* [Task requirements]: Extract the lines that carry the string "rest" from the listing.

* [Supplied information]:
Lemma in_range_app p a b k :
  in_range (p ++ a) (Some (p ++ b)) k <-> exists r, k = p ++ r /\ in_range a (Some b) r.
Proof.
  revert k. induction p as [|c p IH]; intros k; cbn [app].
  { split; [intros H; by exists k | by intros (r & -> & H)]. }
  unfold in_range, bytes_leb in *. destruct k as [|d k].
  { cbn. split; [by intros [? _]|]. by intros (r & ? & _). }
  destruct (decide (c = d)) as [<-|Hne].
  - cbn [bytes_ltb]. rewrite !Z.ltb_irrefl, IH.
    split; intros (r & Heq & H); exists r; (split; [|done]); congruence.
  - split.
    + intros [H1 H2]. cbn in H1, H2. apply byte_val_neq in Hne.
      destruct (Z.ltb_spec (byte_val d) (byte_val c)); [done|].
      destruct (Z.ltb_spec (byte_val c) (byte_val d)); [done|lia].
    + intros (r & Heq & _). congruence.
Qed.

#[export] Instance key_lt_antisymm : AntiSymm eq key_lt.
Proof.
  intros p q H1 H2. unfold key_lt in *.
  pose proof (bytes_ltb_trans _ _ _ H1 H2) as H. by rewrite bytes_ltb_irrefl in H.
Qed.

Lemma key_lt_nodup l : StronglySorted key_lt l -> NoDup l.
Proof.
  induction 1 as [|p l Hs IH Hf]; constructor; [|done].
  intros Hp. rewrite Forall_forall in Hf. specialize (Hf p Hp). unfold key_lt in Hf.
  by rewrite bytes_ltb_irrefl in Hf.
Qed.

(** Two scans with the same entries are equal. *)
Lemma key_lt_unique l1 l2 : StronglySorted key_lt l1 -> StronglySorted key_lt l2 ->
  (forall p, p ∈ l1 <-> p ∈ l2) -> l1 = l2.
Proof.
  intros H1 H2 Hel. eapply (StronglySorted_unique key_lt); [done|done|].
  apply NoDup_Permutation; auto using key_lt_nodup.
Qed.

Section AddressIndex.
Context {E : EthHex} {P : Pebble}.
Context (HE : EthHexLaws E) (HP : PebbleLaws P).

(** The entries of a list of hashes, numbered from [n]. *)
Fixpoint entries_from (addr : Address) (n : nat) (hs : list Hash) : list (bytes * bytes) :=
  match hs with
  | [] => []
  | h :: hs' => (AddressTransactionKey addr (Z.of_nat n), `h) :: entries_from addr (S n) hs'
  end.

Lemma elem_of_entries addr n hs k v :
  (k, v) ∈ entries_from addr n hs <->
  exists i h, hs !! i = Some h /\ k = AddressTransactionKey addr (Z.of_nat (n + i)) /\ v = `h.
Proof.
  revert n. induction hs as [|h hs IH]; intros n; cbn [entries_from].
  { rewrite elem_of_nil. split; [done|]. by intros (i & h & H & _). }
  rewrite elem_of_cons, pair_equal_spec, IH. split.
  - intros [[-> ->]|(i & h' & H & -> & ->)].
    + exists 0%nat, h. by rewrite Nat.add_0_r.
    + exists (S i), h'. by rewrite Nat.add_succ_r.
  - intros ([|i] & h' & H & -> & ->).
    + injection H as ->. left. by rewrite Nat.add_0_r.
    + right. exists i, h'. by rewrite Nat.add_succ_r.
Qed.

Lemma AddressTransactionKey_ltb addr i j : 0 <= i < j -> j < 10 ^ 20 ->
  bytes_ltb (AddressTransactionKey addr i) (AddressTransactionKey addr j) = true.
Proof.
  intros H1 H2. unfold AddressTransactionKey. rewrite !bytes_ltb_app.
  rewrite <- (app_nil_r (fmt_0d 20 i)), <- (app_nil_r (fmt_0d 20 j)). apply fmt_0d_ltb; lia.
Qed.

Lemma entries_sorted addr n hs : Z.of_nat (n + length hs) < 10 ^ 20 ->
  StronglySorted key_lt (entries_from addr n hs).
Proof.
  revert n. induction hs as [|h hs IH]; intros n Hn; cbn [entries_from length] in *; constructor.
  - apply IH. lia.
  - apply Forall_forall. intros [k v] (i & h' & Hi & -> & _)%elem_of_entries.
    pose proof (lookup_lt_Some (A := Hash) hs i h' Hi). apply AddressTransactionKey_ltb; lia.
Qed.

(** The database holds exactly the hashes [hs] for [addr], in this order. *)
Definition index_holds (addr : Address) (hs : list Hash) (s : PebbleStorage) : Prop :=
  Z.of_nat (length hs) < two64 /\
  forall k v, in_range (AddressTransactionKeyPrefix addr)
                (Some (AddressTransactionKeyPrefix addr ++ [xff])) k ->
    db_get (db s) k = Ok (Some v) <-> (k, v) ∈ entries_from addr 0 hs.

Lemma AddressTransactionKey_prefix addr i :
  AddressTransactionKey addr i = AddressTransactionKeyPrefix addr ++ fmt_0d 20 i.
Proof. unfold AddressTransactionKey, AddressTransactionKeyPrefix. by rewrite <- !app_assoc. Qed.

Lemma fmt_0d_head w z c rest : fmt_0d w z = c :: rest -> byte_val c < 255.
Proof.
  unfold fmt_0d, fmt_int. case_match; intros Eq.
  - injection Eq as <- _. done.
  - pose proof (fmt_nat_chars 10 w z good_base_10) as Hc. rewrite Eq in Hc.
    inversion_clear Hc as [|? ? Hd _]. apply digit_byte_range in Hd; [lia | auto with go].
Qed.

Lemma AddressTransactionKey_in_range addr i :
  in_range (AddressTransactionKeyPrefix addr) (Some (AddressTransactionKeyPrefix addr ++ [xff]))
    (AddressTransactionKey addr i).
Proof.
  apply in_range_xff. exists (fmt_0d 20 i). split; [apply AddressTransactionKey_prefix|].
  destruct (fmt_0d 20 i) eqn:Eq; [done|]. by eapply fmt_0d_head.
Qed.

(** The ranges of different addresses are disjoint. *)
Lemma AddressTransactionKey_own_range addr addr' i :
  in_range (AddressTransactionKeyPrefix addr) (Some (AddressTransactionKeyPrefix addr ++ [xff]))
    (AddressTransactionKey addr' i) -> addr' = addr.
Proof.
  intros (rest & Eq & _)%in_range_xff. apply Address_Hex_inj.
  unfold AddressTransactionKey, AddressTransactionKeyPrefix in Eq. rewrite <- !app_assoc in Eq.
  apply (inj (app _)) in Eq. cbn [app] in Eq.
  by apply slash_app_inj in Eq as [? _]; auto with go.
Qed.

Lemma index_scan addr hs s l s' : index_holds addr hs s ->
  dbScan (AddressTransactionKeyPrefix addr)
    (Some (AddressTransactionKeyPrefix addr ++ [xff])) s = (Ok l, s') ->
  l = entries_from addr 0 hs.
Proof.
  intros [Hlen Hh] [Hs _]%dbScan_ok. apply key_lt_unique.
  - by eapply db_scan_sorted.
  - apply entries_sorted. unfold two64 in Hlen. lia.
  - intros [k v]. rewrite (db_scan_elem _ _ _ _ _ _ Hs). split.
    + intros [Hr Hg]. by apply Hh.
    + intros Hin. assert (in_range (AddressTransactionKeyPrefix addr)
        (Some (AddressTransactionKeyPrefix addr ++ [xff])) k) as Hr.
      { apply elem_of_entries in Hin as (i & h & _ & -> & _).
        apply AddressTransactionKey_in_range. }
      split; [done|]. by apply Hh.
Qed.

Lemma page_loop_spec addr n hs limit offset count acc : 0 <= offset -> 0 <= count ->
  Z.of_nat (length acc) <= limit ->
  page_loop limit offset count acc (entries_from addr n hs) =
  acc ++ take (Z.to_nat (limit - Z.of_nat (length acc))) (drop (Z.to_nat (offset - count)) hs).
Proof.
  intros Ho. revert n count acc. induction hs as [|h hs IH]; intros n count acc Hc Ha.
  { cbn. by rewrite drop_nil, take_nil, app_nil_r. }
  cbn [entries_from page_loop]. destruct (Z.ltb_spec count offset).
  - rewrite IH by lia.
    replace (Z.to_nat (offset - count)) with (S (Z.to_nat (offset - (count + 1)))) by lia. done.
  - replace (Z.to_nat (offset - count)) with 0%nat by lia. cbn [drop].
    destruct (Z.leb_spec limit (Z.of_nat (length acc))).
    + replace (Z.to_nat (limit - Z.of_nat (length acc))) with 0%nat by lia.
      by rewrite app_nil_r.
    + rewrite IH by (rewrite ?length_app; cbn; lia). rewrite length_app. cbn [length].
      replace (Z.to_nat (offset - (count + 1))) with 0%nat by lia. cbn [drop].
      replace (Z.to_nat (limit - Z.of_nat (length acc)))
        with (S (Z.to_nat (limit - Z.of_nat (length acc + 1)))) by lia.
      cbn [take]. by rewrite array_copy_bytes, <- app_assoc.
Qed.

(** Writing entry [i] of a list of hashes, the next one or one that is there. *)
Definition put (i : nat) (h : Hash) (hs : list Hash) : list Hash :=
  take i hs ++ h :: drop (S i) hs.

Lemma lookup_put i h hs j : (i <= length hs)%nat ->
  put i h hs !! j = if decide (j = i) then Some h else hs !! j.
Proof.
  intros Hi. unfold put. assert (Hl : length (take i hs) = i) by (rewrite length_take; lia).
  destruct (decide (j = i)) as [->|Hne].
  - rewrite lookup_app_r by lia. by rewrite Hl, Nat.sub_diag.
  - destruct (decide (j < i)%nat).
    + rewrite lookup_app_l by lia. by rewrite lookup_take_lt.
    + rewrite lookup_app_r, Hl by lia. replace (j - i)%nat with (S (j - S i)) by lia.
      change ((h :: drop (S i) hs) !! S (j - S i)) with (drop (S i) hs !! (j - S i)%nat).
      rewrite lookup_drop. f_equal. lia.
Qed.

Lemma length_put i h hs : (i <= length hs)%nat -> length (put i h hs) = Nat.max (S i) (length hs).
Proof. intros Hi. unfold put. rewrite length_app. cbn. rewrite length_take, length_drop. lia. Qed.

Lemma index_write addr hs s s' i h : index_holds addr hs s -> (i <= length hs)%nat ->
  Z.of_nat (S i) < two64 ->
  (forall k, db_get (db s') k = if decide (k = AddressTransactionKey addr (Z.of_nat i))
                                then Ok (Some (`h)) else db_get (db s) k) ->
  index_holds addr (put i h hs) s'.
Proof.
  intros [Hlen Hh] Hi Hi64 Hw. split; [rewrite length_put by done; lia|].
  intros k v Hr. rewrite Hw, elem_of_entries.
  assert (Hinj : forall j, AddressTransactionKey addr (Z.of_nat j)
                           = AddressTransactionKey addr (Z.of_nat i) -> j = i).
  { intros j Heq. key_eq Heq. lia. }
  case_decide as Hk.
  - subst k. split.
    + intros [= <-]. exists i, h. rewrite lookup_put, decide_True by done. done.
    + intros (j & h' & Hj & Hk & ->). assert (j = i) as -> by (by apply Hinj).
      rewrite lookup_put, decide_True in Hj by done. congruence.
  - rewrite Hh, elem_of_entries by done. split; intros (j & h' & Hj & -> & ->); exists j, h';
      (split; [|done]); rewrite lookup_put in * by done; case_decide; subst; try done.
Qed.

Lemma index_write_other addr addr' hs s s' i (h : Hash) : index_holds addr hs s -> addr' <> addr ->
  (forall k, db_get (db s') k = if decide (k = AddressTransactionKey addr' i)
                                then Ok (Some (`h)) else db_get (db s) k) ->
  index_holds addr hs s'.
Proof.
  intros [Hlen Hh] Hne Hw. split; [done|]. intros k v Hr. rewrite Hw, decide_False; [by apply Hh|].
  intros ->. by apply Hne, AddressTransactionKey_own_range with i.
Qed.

* * *

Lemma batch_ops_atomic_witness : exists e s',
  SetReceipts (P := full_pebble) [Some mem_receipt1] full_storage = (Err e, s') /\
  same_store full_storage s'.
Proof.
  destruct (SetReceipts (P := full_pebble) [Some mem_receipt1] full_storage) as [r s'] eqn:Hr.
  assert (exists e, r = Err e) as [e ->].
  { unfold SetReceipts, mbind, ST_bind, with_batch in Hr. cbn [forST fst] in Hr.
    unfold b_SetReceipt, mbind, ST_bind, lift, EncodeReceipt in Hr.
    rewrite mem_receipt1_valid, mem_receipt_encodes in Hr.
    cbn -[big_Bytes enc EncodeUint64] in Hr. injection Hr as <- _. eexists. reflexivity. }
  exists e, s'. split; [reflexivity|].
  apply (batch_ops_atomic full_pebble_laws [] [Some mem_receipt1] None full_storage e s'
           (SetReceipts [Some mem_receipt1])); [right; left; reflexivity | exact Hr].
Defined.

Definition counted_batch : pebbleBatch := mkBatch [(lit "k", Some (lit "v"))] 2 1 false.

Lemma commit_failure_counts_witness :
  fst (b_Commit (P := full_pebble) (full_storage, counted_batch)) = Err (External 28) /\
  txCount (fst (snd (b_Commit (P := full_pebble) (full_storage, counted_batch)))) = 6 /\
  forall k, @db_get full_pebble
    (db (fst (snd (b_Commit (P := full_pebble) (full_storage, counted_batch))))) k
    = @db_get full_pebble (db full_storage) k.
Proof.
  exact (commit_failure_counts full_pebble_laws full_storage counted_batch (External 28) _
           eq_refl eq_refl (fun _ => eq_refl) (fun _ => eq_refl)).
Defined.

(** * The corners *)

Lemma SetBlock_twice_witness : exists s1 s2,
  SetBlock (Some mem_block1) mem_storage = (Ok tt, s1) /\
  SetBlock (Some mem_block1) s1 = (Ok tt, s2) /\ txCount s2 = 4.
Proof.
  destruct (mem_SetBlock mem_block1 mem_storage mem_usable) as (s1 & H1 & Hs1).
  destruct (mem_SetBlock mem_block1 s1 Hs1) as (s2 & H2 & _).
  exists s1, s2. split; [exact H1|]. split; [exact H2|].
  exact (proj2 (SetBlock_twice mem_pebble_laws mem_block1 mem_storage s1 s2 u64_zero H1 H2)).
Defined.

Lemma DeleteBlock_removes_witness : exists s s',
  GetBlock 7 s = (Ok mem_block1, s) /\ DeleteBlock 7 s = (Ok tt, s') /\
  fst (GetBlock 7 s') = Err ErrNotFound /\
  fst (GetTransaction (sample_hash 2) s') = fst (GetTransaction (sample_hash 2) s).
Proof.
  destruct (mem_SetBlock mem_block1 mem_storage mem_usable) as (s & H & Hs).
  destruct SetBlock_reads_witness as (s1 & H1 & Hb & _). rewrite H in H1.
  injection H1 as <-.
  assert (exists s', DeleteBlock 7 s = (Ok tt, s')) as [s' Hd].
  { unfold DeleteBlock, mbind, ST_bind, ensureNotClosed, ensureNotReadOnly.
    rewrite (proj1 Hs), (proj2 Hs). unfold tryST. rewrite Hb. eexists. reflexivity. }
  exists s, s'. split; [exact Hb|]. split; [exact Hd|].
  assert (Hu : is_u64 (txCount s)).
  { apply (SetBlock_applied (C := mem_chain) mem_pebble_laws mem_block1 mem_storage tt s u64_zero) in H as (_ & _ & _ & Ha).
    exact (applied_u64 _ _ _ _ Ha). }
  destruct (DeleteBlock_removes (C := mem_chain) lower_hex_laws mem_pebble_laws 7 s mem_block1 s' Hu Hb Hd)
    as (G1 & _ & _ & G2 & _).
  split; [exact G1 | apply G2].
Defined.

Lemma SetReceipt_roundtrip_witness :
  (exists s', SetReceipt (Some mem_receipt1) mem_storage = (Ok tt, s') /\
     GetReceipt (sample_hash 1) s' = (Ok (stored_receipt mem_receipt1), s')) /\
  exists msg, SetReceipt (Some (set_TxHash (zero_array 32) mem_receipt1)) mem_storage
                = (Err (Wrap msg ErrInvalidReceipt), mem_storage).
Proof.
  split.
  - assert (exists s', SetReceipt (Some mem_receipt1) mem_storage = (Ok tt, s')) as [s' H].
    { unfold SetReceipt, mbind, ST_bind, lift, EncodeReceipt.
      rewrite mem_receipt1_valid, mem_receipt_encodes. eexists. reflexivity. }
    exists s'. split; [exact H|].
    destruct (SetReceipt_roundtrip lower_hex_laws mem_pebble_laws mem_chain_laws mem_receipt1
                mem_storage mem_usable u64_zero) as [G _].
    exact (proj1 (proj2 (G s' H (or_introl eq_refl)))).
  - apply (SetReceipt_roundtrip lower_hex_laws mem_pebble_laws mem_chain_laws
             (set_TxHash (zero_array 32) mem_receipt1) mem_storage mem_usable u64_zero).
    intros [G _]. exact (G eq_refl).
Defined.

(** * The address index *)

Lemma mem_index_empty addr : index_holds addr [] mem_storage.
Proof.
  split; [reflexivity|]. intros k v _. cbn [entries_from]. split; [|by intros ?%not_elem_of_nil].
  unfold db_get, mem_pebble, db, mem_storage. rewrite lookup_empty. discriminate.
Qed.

* [Output of the exercise]:
Lemma fmt_0d_head w z c rest : fmt_0d w z = c :: rest -> byte_val c < 255.
  intros (rest & Eq & _)%in_range_xff. apply Address_Hex_inj.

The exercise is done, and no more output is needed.